You can do carries for 20 minutes. Either choose a distance to be each ‘set’, or go by feel again and rest when you feel quality decreasing. Keep track of weight for total distance traveled. You can also do explosive sled pushes or pulls, or short, heavy drags. Push a car for distance using the quality set/20 min format.
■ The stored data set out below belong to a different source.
(* ===== verification/BlockLog.v ===== *)
(** * BlockLog: the append-only log of irreversible blocks

    [libraries/chain/block_log.cpp]: the two files byte by byte.  Packing is fc's:
    class [BlockPack].  A stream in append mode writes at the end and reports the
    end as its position; a read past the end throws. *)

From S2P Require Import Prelude FcLib Tables Config Asset Names Authority Operations Transaction Block.

(** [fc::raw::pack] and [unpack] of a signed block: [unpack] takes the block off the
    front of the bytes.  fc bounds the sizes of what it unpacks, and a name is
    packed up to its first NUL (fixed_string.hpp:149): [packable] blocks are within those
    limits and have no NUL inside a name. *)
Class BlockPack := {
  packable : signed_block → Prop;
  pack : signed_block → list Z;
  unpack : list Z → option (signed_block * list Z);
  unpack_pack b rest : packable b → unpack (pack b ++ rest) = Some (b, rest)
}.

(** A 64-bit number as it lies in memory, lowest byte first. *)
Fixpoint le_bytes (n : nat) (x : Z) : list Z :=
  match n with O => [] | S n => x mod 256 :: le_bytes n (x / 256) end.
Fixpoint le_value (l : list Z) : Z :=
  match l with [] => 0 | b :: l => b + 256 * le_value l end.
Definition le64 (x : Z) : list Z := le_bytes 8 x.
Arguments le64 : simpl never.

(** block_log.cpp:10.  The files survive [close]; [head] is [my->head]. *)
Record block_log := BlockLog {
  block_stream : list Z;
  index_stream : list Z;
  head : option signed_block;
  head_id : Z
}.
#[global] Instance block_log_eta : Eta block_log := λ r,
  BlockLog (block_stream r) (index_stream r) (head r) (head_id r).

Definition npos : Z := 2 ^ 64 - 1.

(** ** Streams *)

Definition size_of (file : list Z) : Z := Z.of_nat (length file).
(** [seekg( pos )] and [read] of a position *)
Definition read_pos (file : list Z) (pos : Z) : result Z :=
  if (0 <=? pos) && (pos + 8 <=? size_of file)
  then Ok (le_value (take 8 (drop (Z.to_nat pos) file))) else Err runtime_error.
(** [seekg( -8, end )] and [read] *)
Definition read_last_pos (file : list Z) : result Z := read_pos file (size_of file - 8).

Section log.
Context `{BL : BlockLib} `{BP : BlockPack}.

(** [fc::raw::unpack] at a position: the block and the position behind it *)
Definition unpack_at (file : list Z) (pos : Z) : result (signed_block * Z) :=
  match unpack (drop (Z.to_nat pos) file) with
  | Some (b, rest) => Ok (b, size_of file - size_of rest)
  | None => Err runtime_error
  end.

(** ** Operations *)

(** block_log.cpp:185 *)
Definition append (b : signed_block) : X block_log Z :=
  l ← xgets id;
  let pos := size_of (block_stream l) in
  let index_pos := size_of (index_stream l) in
  xassert (index_pos =? wrap 64 (8 * wrap 32 (block_num b - 1)));;
  xmodify (λ l, l <| block_stream ::= λ s, s ++ pack b ++ le64 pos |>
    <| index_stream ::= λ s, s ++ le64 pos |> <| head := Some b |> <| head_id := block_id_of b |>);;
  mret pos.

(** block_log.cpp:213 *)
Definition read_block (pos : Z) (l : block_log) : result (signed_block * Z) :=
  r ← unpack_at (block_stream l) pos;
  mret (r.1, r.2 + 8).
(** block_log.cpp:244 *)
Definition get_block_pos (n : Z) (l : block_log) : result Z :=
  match head l with
  | Some _ => if (n <=? num_from_id (head_id l)) && (0 <? n)
              then read_pos (index_stream l) (8 * (n - 1)) else mret npos
  | None => mret npos
  end.
(** block_log.cpp:228 *)
Definition read_block_by_num (n : Z) (l : block_log) : result (option signed_block) :=
  pos ← get_block_pos n l;
  if pos =? npos then mret None
  else
    r ← read_block pos l;
    FC_ASSERT (block_num r.1 =? n);;
    mret (Some r.1).
(** block_log.cpp:260 *)
Definition read_head (l : block_log) : result signed_block :=
  pos ← read_last_pos (block_stream l);
  r ← read_block pos l;
  mret r.1.

(** block_log.cpp:299: [cursor] is the read position of the block stream, every
    round moves it at least the 8 bytes of a position *)
Fixpoint index_loop (fuel : nat) (pos end_pos cursor : Z) : X block_log unit :=
  if pos <? end_pos then
    match fuel with
    | O => xthrow out_of_fuel
    | S fuel =>
      l ← xgets id;
      r ← xlift (unpack_at (block_stream l) cursor);
      p ← xlift (read_pos (block_stream l) r.2);
      xmodify (λ l, l <| index_stream ::= λ s, s ++ le64 p |>);;
      index_loop fuel p end_pos (r.2 + 8)
    end
  else mret tt.
(** block_log.cpp:279 *)
Definition construct_index : X block_log unit :=
  xmodify (λ l, l <| index_stream := [] |>);;
  l ← xgets id;
  end_pos ← xlift (read_last_pos (block_stream l));
  index_loop (length (block_stream l)) 0 end_pos 0.

(** block_log.cpp:92 *)
Definition open : X block_log unit :=
  l ← xgets id;
  if negb (size_of (block_stream l) =? 0) then
    h ← xlift (read_head l);
    xmodify (λ l, l <| head := Some h |> <| head_id := block_id_of h |>);;
    if negb (size_of (index_stream l) =? 0) then
      block_pos ← xlift (read_last_pos (block_stream l));
      index_pos ← xlift (read_last_pos (index_stream l));
      if block_pos <? index_pos then construct_index
      else xwhen (index_pos <? block_pos) construct_index
    else construct_index
  else xwhen (negb (size_of (index_stream l) =? 0)) (xmodify (λ l, l <| index_stream := [] |>)).

(** block_log.cpp:175 *)
Definition close (l : block_log) : block_log := l <| head := None |> <| head_id := 0 |>.


(** ** What the files hold

    [log_bytes p bs] are the bytes of the blocks [bs] in a file that already holds
    [p] bytes; [positions p bs] are the places where they start. *)
Definition chunk (p : Z) (b : signed_block) : list Z := pack b ++ le64 p.
Fixpoint log_bytes (p : Z) (bs : list signed_block) : list Z :=
  match bs with [] => [] | b :: bs => chunk p b ++ log_bytes (p + size_of (chunk p b)) bs end.
Fixpoint positions (p : Z) (bs : list signed_block) : list Z :=
  match bs with [] => [] | b :: bs => p :: positions (p + size_of (chunk p b)) bs end.
Definition index_bytes (ps : list Z) : list Z := concat (le64 <$> ps).

(** The log holds the blocks [bs], numbered from one. *)
Record holds (l : block_log) (bs : list signed_block) : Prop := {
  holds_blocks : block_stream l = log_bytes 0 bs;
  holds_index : index_stream l = index_bytes (positions 0 bs);
  holds_head : head l = last bs;
  holds_head_id : head_id l = default 0 (block_id_of <$> last bs);
  holds_nums i b : bs !! i = Some b → block_num b = Z.of_nat i + 1;
  holds_size : size_of (log_bytes 0 bs) < 2 ^ 63;
  holds_packable : Forall packable bs
}.

Lemma le_bytes_length n x : length (le_bytes n x) = n.
Proof. revert x. induction n as [|n IH]; intros x; simpl; [done|]. by rewrite IH. Qed.
Lemma le_value_bytes n x : 0 <= x < 2 ^ (8 * Z.of_nat n) → le_value (le_bytes n x) = x.
Proof.
  revert x. induction n as [|n IH]; intros x Hx; simpl; [change (2 ^ (8 * Z.of_nat 0)) with 1 in Hx; lia|].
  rewrite IH; [pose proof (Z.div_mod x 256); lia|].
  rewrite Nat2Z.inj_succ, Z.mul_succ_r, Z.pow_add_r in Hx by lia. change (2 ^ 8) with 256 in Hx.
  split; [apply Z.div_pos; lia|]. apply Z.div_lt_upper_bound; lia.
Qed.
Lemma le64_size p : size_of (le64 p) = 8.
Proof. unfold size_of, le64. by rewrite le_bytes_length. Qed.
Lemma size_app s t : size_of (s ++ t) = size_of s + size_of t.
Proof. unfold size_of. rewrite length_app. lia. Qed.
Lemma size_nonneg s : 0 <= size_of s.
Proof. unfold size_of. lia. Qed.

(** Reading back a position. *)
Lemma read_pos_app s p t pos :
  pos = size_of s → 0 <= p < 2 ^ 64 → read_pos (s ++ le64 p ++ t) pos = Ok p.
Proof.
  intros -> Hp. unfold read_pos. rewrite !size_app, le64_size. pose proof (size_nonneg t). pose proof (size_nonneg s).
  rewrite (proj2 (Z.leb_le _ _)), (proj2 (Z.leb_le _ _)) by lia. cbn [andb].
  unfold size_of. rewrite Nat2Z.id, drop_app_length.
  rewrite take_app_le by (unfold le64; rewrite le_bytes_length; lia).
  rewrite take_ge by (unfold le64; rewrite le_bytes_length; lia). unfold le64. by rewrite le_value_bytes.
Qed.
Lemma read_last_pos_app s p : 0 <= p < 2 ^ 64 → read_last_pos (s ++ le64 p) = Ok p.
Proof.
  intros Hp. unfold read_last_pos. rewrite <- (app_nil_r (le64 p)). apply read_pos_app; [|done].
  rewrite app_nil_r, size_app, le64_size. lia.
Qed.
Lemma unpack_at_app s b t pos :
  packable b → pos = size_of s → unpack_at (s ++ pack b ++ t) pos = Ok (b, pos + size_of (pack b)).
Proof.
  intros Hb ->. unfold unpack_at, size_of at 1. rewrite Nat2Z.id, drop_app_length, unpack_pack, !size_app by done.
  f_equal. f_equal. lia.
Qed.
(** wls_evaluator.cpp:299 *)
Definition delete_comment_apply (o : delete_comment_operation) : M chain unit :=
  ic ← get_comment (dc_author o) (dc_permlink o);
  let comment := ic.2 in
  assert (children comment =? 0);;
  assert (negb (cashout_time comment =? tps_max));;
  assert (net_rshares comment <=? 0);;
  t ← gets comment_votes;
  for_each (comment_votes_of ic.1 t) (λ iv, remove_row comment_votes iv.1);;
  (if negb (String.eqb (parent_author comment) WLS_ROOT_POST_PARENT) then
     p ← get_comment (parent_author comment) (parent_permlink comment);
     now ← head_block_time;
     fuel ← ancestors_fuel;
     touch_ancestors fuel (-1) now p.1
   else mret tt);;
  remove_row comments ic.1.

(** wls_evaluator.cpp:349 *)
Definition add_beneficiaries (c : Z) (l : list beneficiary_route_type) : M chain unit :=
  comment ← deref comments c;
  assert (Z.of_nat (length (beneficiaries comment)) =? 0);;
  assert (abs_rshares comment =? 0);;
  t ← gets accounts;
  modify_comment c (λ c,
    FC_ASSERT (forallb (λ b, match find_row (λ a, String.eqb (name a) (b_account b)) t with
                             | Some _ => true | None => false end) l);;
    mret (c <| beneficiaries ::= λ bs, bs ++ l |>)).

(** wls_evaluator.cpp:366 *)
Definition comment_options_apply (o : comment_options_operation) : M chain unit :=
  ic ← get_comment (cp_author o) (cp_permlink o);
  let comment := ic.2 in
  (if negb (cp_allow_curation_rewards o) || negb (cp_allow_votes o) ||
      (amount (cp_max_accepted_payout o) <? amount (max_accepted_payout comment))
   then assert (abs_rshares comment =? 0) else mret tt);;
  assert (implb (cp_allow_curation_rewards o) (allow_curation_rewards comment));;
  assert (implb (cp_allow_votes o) (allow_votes comment));;
  assert (amount (cp_max_accepted_payout o) <=? amount (max_accepted_payout comment));;
  modify_comment ic.1 (λ c, mret (c <| max_accepted_payout := cp_max_accepted_payout o |>
    <| allow_votes := cp_allow_votes o |>
    <| allow_curation_rewards := cp_allow_curation_rewards o |>));;
  for_each (cp_extensions o) (add_beneficiaries ic.1).

(** wls_evaluator.cpp:440, the constructor of a new comment *)
Definition new_comment (o : comment_operation) (now id : Z) (parent : option comment_object)
    : result comment_object :=
  validate_permlink_0_1 (co_parent_permlink o);;
  validate_permlink_0_1 (co_permlink o);;
  let com := default_comment <| author := co_author o |> <| permlink := co_permlink o |>
    <| comment_last_update := now |> <| comment_created := now |> <| active := now |>
    <| last_payout := tps_min |> <| max_cashout_time := tps_max |>
    <| comment_reward_weight := WLS_100_PERCENT |> in
  let com := match parent with
    | None => com <| parent_author := "" |> <| parent_permlink := co_parent_permlink o |>
        <| category := co_parent_permlink o |> <| root_comment := id |>
    | Some p => com <| parent_author := author p |> <| parent_permlink := permlink p |>
        <| depth := wrap 16 (depth p + 1) |> <| category := category p |>
        <| root_comment := root_comment p |>
    end in
  let com := com <| cashout_time := tps_add now WLS_CASHOUT_WINDOW_SECONDS |>
    <| title := co_title o |> in
  let com := if str_size (co_body o) <? 1024 * 1024 * 128 then com <| body := co_body o |> else com in
  mret (if is_utf8 (co_json_metadata o)
        then com <| comment_json_metadata := co_json_metadata o |> else com).

(** wls_evaluator.cpp:413, a comment that does not exist yet *)
Definition comment_create_case (o : comment_operation) (auth : Z * account_object)
    (parent : option (Z * comment_object)) (now : Z) : M chain unit :=
  let root_post := String.eqb (co_parent_author o) WLS_ROOT_POST_PARENT in
  (match parent with
   | Some p => root ← get_row comments (root_comment p.2); assert (allow_replies root)
   | None => mret tt
   end);;
  n ← head_block_num;
  (if 28800 <? n then
     if root_post then assert (WLS_MIN_ROOT_COMMENT_INTERVAL <? now - last_root_post auth.2)
     else assert (WLS_MIN_REPLY_INTERVAL <? now - last_post auth.2)
   else mret tt);;
  modify_account auth.1 (λ a,
    let a := if root_post then a <| last_root_post := now |> else a in
    mret (a <| last_post := now |> <| post_count ::= λ n, wrap 32 (n + 1) |>));;
  t ← gets comments;
  com ← lift (new_comment o now (next_id t) (snd <$> parent));
  create_row comments same_permlink com;;
  match parent with
  | Some p => fuel ← ancestors_fuel; touch_ancestors fuel 1 now p.1
  | None => mret tt
  end.
(* ===== verification/Bandwidth.v ===== *)
(** * Bandwidth: what the witness plugin lets through

    [libraries/plugins/witness]: the hooks that run before every transaction and
    operation and after every block.  They ration the bytes an account may send by
    its stake, and refuse what would harm the user, but only while a transaction is
    being pushed to this node. *)

From S2P Require Import Prelude FcLib Tables Config Asset Names Authority Operations Transaction Block Reward Objects Ledger Invariants Evaluators.

(** witness_plugin.hpp:31, witness_plugin.cpp:46 *)
Definition RESERVE_RATIO_PRECISION : Z := 10000.
Definition RESERVE_RATIO_MIN_INCREMENT : Z := 5000.
Definition DISTANCE_CALC_PRECISION : Z := 10000.

(** witness_objects.hpp:23 *)
Inductive bandwidth_type := post | forum | market.
#[global] Instance bandwidth_type_eq_dec : EqDecision bandwidth_type.
Proof. solve_decision. Defined.
#[global] Instance bandwidth_type_countable : Countable bandwidth_type.
Proof.
  apply (inj_countable' (λ t, match t with post => 0 | forum => 1 | market => 2 end)%nat
    (λ n, match n with 0 => post | 1 => forum | _ => market end)%nat). by intros [].
Defined.

(** witness_objects.hpp:30.  The account and the type are the unique key. *)
Record account_bandwidth_object := AccountBandwidth {
  average_bandwidth : Z;
  lifetime_bandwidth : Z;
  last_bandwidth_update : Z
}.
(** witness_objects.hpp:72 *)
Record reserve_ratio_object := ReserveRatio {
  average_block_size : Z;
  current_reserve_ratio : Z;
  max_virtual_bandwidth : Z
}.

(** The chain and the objects of the plugin: a content edit lock is the time it ends. *)
Record plugin_db := PluginDb {
  main_db : chain;
  account_bandwidths : gmap (string * bandwidth_type) account_bandwidth_object;
  content_edit_locks : gmap string Z;
  reserve_ratio : option reserve_ratio_object
}.
#[global] Instance plugin_db_eta : Eta plugin_db := λ r,
  PluginDb (main_db r) (account_bandwidths r) (content_edit_locks r) (reserve_ratio r).

(** What fc makes of a memo: the public key of an extended private key, if the memo is
    one, and the public key of the private key that a seed determines. *)
Class MemoKeys := {
  extended_key : string → option Z;
  seed_key : string → Z
}.

Section bandwidth.
Context `{FC : FcLib} `{ENV : EvalEnv} `{CR : Crypto} `{BL : BlockLib} `{MK : MemoKeys}.

Definition plugin_assert (b : bool) : M plugin_db unit := lift (throw_unless plugin_exception b).
(** A read of the chain. *)
Definition on_chain {A} (m : M chain A) : M plugin_db A := λ s,
  match m (main_db s) with Ok (a, c) => Ok (a, s <| main_db := c |>) | Err e => Err e end.

(** ** The reserve ratio *)

(** witness_plugin.cpp:301-334, about once a minute *)
Definition new_reserve_ratio (average max_block_size ratio : Z) : result Z :=
  let quarter := Z.quot max_block_size 4 in
  if quarter =? 0 then Err undefined_behaviour
  else
    let distance := Z.quot (swrap 64 ((average - quarter) * DISTANCE_CALC_PRECISION)) quarter in
    let change d := Z.quot (swrap 64 (ratio * distance)) d in
    mret (if 0 <? distance
          then Z.max RESERVE_RATIO_PRECISION (swrap 64 (ratio - change (distance + DISTANCE_CALC_PRECISION)))
          else Z.min (WLS_MAX_RESERVE_RATIO * RESERVE_RATIO_PRECISION)
                 (swrap 64 (ratio + Z.max RESERVE_RATIO_MIN_INCREMENT (change (distance - DISTANCE_CALC_PRECISION))))).
Definition virtual_bandwidth (max_block_size ratio : Z) : Z :=
  u128_div
    (u128_mul (u128_mul (u128_of_i64 max_block_size) (u128_of_i64 ratio))
       (wrap 64 (WLS_BANDWIDTH_PRECISION * WLS_BANDWIDTH_AVERAGE_WINDOW_SECONDS)))
    (WLS_BLOCK_INTERVAL * RESERVE_RATIO_PRECISION).
(** witness_plugin.cpp:273.  The first factor overflows an [int]: it is taken modulo 2^32. *)
Definition first_reserve_ratio : reserve_ratio_object :=
  ReserveRatio 0 (WLS_MAX_RESERVE_RATIO * RESERVE_RATIO_PRECISION)
    (u128_div
       (u128_mul (u128_mul (u128_of_i64 (swrap 32 (WLS_MAX_BLOCK_SIZE * WLS_MAX_RESERVE_RATIO))) WLS_BANDWIDTH_PRECISION)
          WLS_BANDWIDTH_AVERAGE_WINDOW_SECONDS)
       WLS_BLOCK_INTERVAL).
Definition new_average (average size : Z) : Z :=
  swrap 32 (wrap 64 (swrap 32 (99 * average) + size) / 100).
(** witness_plugin.cpp:264 *)
Definition on_block (b : signed_block) : M plugin_db unit :=
  s ← gets id;
  let g := gpo (main_db s) in
  let max_block_size := gpo_maximum_block_size g in
  r ← lift (match reserve_ratio s with
            | None => mret first_reserve_ratio
            | Some r =>
              let average := new_average (average_block_size r) (pack_size b) in
              if Z.rem (head_block_number g) 20 =? 0 then
                ratio ← new_reserve_ratio average max_block_size (current_reserve_ratio r);
                mret (ReserveRatio average ratio (virtual_bandwidth max_block_size ratio))
              else mret (ReserveRatio average (current_reserve_ratio r) (max_virtual_bandwidth r))
            end);
  modify (λ s, s <| reserve_ratio := Some r |>).

(** ** The bandwidth of an account *)

(** witness_plugin.cpp:359-375 *)
Definition charge (now trx_size : Z) (b : account_bandwidth_object) : result account_bandwidth_object :=
  let trx_bandwidth := swrap 64 (wrap 64 (trx_size * WLS_BANDWIDTH_PRECISION)) in
  let delta_time := now - last_bandwidth_update b in
  old ← (if WLS_BANDWIDTH_AVERAGE_WINDOW_SECONDS <? delta_time then mret 0
         else
           v ← u128_to_u64
                 (u128_div (u128_mul (u128_of_i64 (WLS_BANDWIDTH_AVERAGE_WINDOW_SECONDS - delta_time))
                              (u128_of_i64 (average_bandwidth b)))
                    WLS_BANDWIDTH_AVERAGE_WINDOW_SECONDS);
           mret (swrap 64 v));
  new_bandwidth ← safe_add old trx_bandwidth;
  lifetime ← safe_add (lifetime_bandwidth b) trx_bandwidth;
  mret (AccountBandwidth new_bandwidth lifetime now).
(** witness_plugin.cpp:378-383 *)
Definition has_bandwidth (a : account_object) (b : account_bandwidth_object) (g : dynamic_global_property_object)
    (r : reserve_ratio_object) : bool :=
  u128_mul (u128_of_i64 (average_bandwidth b)) (u128_of_i64 (amount (total_vesting_shares g))) <?
  u128_mul (u128_of_i64 (amount (vesting_shares a))) (max_virtual_bandwidth r).
(** witness_plugin.cpp:340 *)
Definition update_account_bandwidth (a : account_object) (trx_size : Z) (type : bandwidth_type) : M plugin_db unit :=
  s ← gets id;
  let g := gpo (main_db s) in
  if 0 <? amount (total_vesting_shares g) then
    let band := default (AccountBandwidth 0 0 0) (account_bandwidths s !! (name a, type)) in
    band ← lift (charge (time g) trx_size band);
    modify (λ s, s <| account_bandwidths ::= <[(name a, type) := band]> |>);;
    r ← lift (of_option out_of_range (reserve_ratio s));
    when is_producing (plugin_assert (has_bandwidth a band g r))
  else mret tt.

(** witness_plugin.cpp:231: all authorities in one set; [pack_size] is narrowed to 32 bits *)
Definition required_accounts (t : signed_transaction) : gset string :=
  let r := get_required_authorities (operations (trx t)) in req_active r ∪ req_owner r ∪ req_posting r.
Definition pre_transaction (t : signed_transaction) : M plugin_db unit :=
  let trx_size := trx_pack_size t in
  for_each (in_order (required_accounts t)) (λ auth,
    acnt ← on_chain (get_account auth);
    update_account_bandwidth acnt.2 (wrap 32 trx_size) forum;;
    when (existsb is_market_operation (operations (trx t)))
      (update_account_bandwidth acnt.2 (wrap 32 (wrap 64 (trx_size * 10))) market)).

(** ** Operations *)

(** witness_plugin.cpp:122-145: what the memo may be *)
Definition memo_keys (memo account : string) : list Z :=
  (match extended_key memo with Some k => [k] | None => [] end) ++
  [seed_key (account +:+ "owner" +:+ memo); seed_key (account +:+ "active" +:+ memo);
   seed_key (account +:+ "posting" +:+ memo)].
(** witness_plugin.cpp:147-172 *)
Definition no_key_of (keys : list Z) (a : authority) : bool :=
  forallb (λ kw, forallb (λ key, negb (kw.1 =? key)) keys) (key_auths a).
Definition check_memo (memo : string) (account : account_object) (auth : account_authority_object) : M plugin_db unit :=
  let keys := memo_keys memo (name_string (name account)) in
  plugin_assert (no_key_of keys (auth_owner auth));;
  plugin_assert (no_key_of keys (auth_active auth));;
  plugin_assert (no_key_of keys (auth_posting auth));;
  plugin_assert (forallb (λ key, negb (memo_key account =? key)) keys).

(** witness_plugin.cpp:105 *)
Definition comment_options_extension_visitor (cpb : list beneficiary_route_type) : M plugin_db unit :=
  plugin_assert (Z.of_nat (length cpb) <=? 8).
(** witness_plugin.cpp:186 *)
Definition visit_comment_options (o : comment_options_operation) : M plugin_db unit :=
  on_chain (get_comment (cp_author o) (cp_permlink o));;
  for_each (cp_extensions o) comment_options_extension_visitor.
(** witness_plugin.cpp:198 *)
Definition visit_comment (o : comment_operation) : M plugin_db unit :=
  when (negb (String.eqb (co_parent_author o) WLS_ROOT_POST_PARENT))
    (parent ← on_chain (find_comment (co_parent_author o) (co_parent_permlink o));
     match parent with
     | Some (_, p) => plugin_assert (depth p <? WLS_SOFT_MAX_COMMENT_DEPTH)
     | None => mret tt
     end);;
  itr ← on_chain (find_comment (co_author o) (co_permlink o));
  match itr with
  | Some (_, c) =>
    when (cashout_time c =? tps_max)
      (s ← gets id;
       plugin_assert (match content_edit_locks s !! co_author o with
                      | Some lock_time => time (gpo (main_db s)) <? lock_time
                      | None => false
                      end))
  | None => mret tt
  end.
(** witness_plugin.cpp:222 *)
Definition visit_transfer (o : transfer_operation) : M plugin_db unit :=
  when (negb (String.eqb (tr_memo o) ""))
    (a ← on_chain (get_account (tr_from o));
     auth ← on_chain (get_authority (tr_from o));
     check_memo (tr_memo o) a.2 auth.2).
(** witness_plugin.cpp:175 *)
Definition operation_visitor (op : operation) : M plugin_db unit :=
  match op with
  | comment_options_op o => visit_comment_options o
  | comment_op o => visit_comment o
  | transfer_op o => visit_transfer o
  | _ => mret tt
  end.
(** witness_plugin.cpp:255 *)
Definition pre_operation (op : operation) : M plugin_db unit := when is_producing (operation_visitor op).

(** witness_evaluators.cpp:8, witness_operations.cpp:7 *)
Definition enable_content_editing_validate (account : string) : result unit := validate_account_name account.
Definition enable_content_editing (account : string) (relock_time : Z) (s : plugin_db) : plugin_db :=
  s <| content_edit_locks ::= <[account := relock_time]> |>.

End bandwidth.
Very high endurance bodyweight exercises. Doing bodyweight squats, pushups, rows or light kb swings can fit in here just fine as well. Instead of 50 reps you might shoot for 200-400.
Some examples:
I’ve used 50/20 or a similar variant with pullups, Romanian deadlifts, barbell presses, dumbbell bench, back squats, front squats, sandbag carries, and I think floor handstand pushups at one point. Overhead presses never really worked for me. RDLs were great and for a while directly affected my 1RM in a good way. Squats didn’t really help my heavier squats or max too much but I felt really solid doing them. Having legs with some good work capacity always feels great to me. Pullups, if you’re used to doing a lot of pullups, work well in 50/20 both with high reps, and using weight to keep the reps at 50 total.
One guy messaged me referring to an older article about 50/20 that I wrote in 2013 and said “I’ve basically been doing it the entire time since then” (about eight years!!) sticking to 10x5 on sandbag rows, sandbag squats, or sandbag presses. He also did rope pullups and some heavy carries/drags. He said that the key was to avoid entirely killing yourself every workout and I agree. That said, if you want to try the OG version and really push it on every set, by all means give it a shot. Just be sure to keep an eye on recovery and deloads.
Extras:
You are going to be putting some things on the back burner here. I mentioned that initially doing a quick 3-5 sets of 3-5 reps with whatever you’re leaving out would be a good place to start. Here are some other options, too.
Do the light 3-5x3-5 thing, and switch antagonistic movements every cycle. Pull and squat and then after a deload, press and hinge as your 50/20 lifts.
EDT for the other things as well. Do a 5 minute time block for the opposite of whatever you just did for 50/20.
Take a break on loading the deemphasized movements and do relevant mobility and patterning every day. If you’re doing heavy lower body pulls for 50/20, take 5-10 minutes to do some different lunges and squat mobility every morning.
Dan John’s Easy Strength concept for the other things, every day. Let’s say you’re doing presses and squats for 50/20. So every day you’d do 2x5, 5,3,2, or 1x10 on some rows, a couple sets of heavy ab work, and then 50-75 kb swings.
Screw the extras, we’re doing the Pavel thing. Here you’d do nothing but 50/20 for two or even one movement(s). Some good choices for this would be:
-odd object lift to shoulder
-Deficit snatch grip pull
-Trap bar deadlift
-push press (any implement)
-Natural press, a single arm press incorporating some side lean and a bit of leg drive
-Cheat row from the floor
-thruster either from a front or back squat (or one shoulder, with a bag)
-Bearhug squat
For just one, any form of overhead lift but especially with an odd object. With a barbell, reverse grip hang clean and press, squat clean + thruster, power snatch + overhead squat, clean grip muscle snatch from a deficit. Two dumbbell clean and press/push press with the dbs outside your legs is severely underrated. Do this with thick handles and you’d turn into some kind of local deity.
In closing—
50/20 is a truly excellent system that does indeed allow you to accomplish an awful lot relative to the time that you put into it. Like any autoregulated format, the better you know yourself and the more honest you can be, the better it’ll go. Hopefully this was a solid intro that had useful ideas for more advanced folks as well. If you tried 50/20 and did something especially weird/fun/interesting, I’d love to hear about it!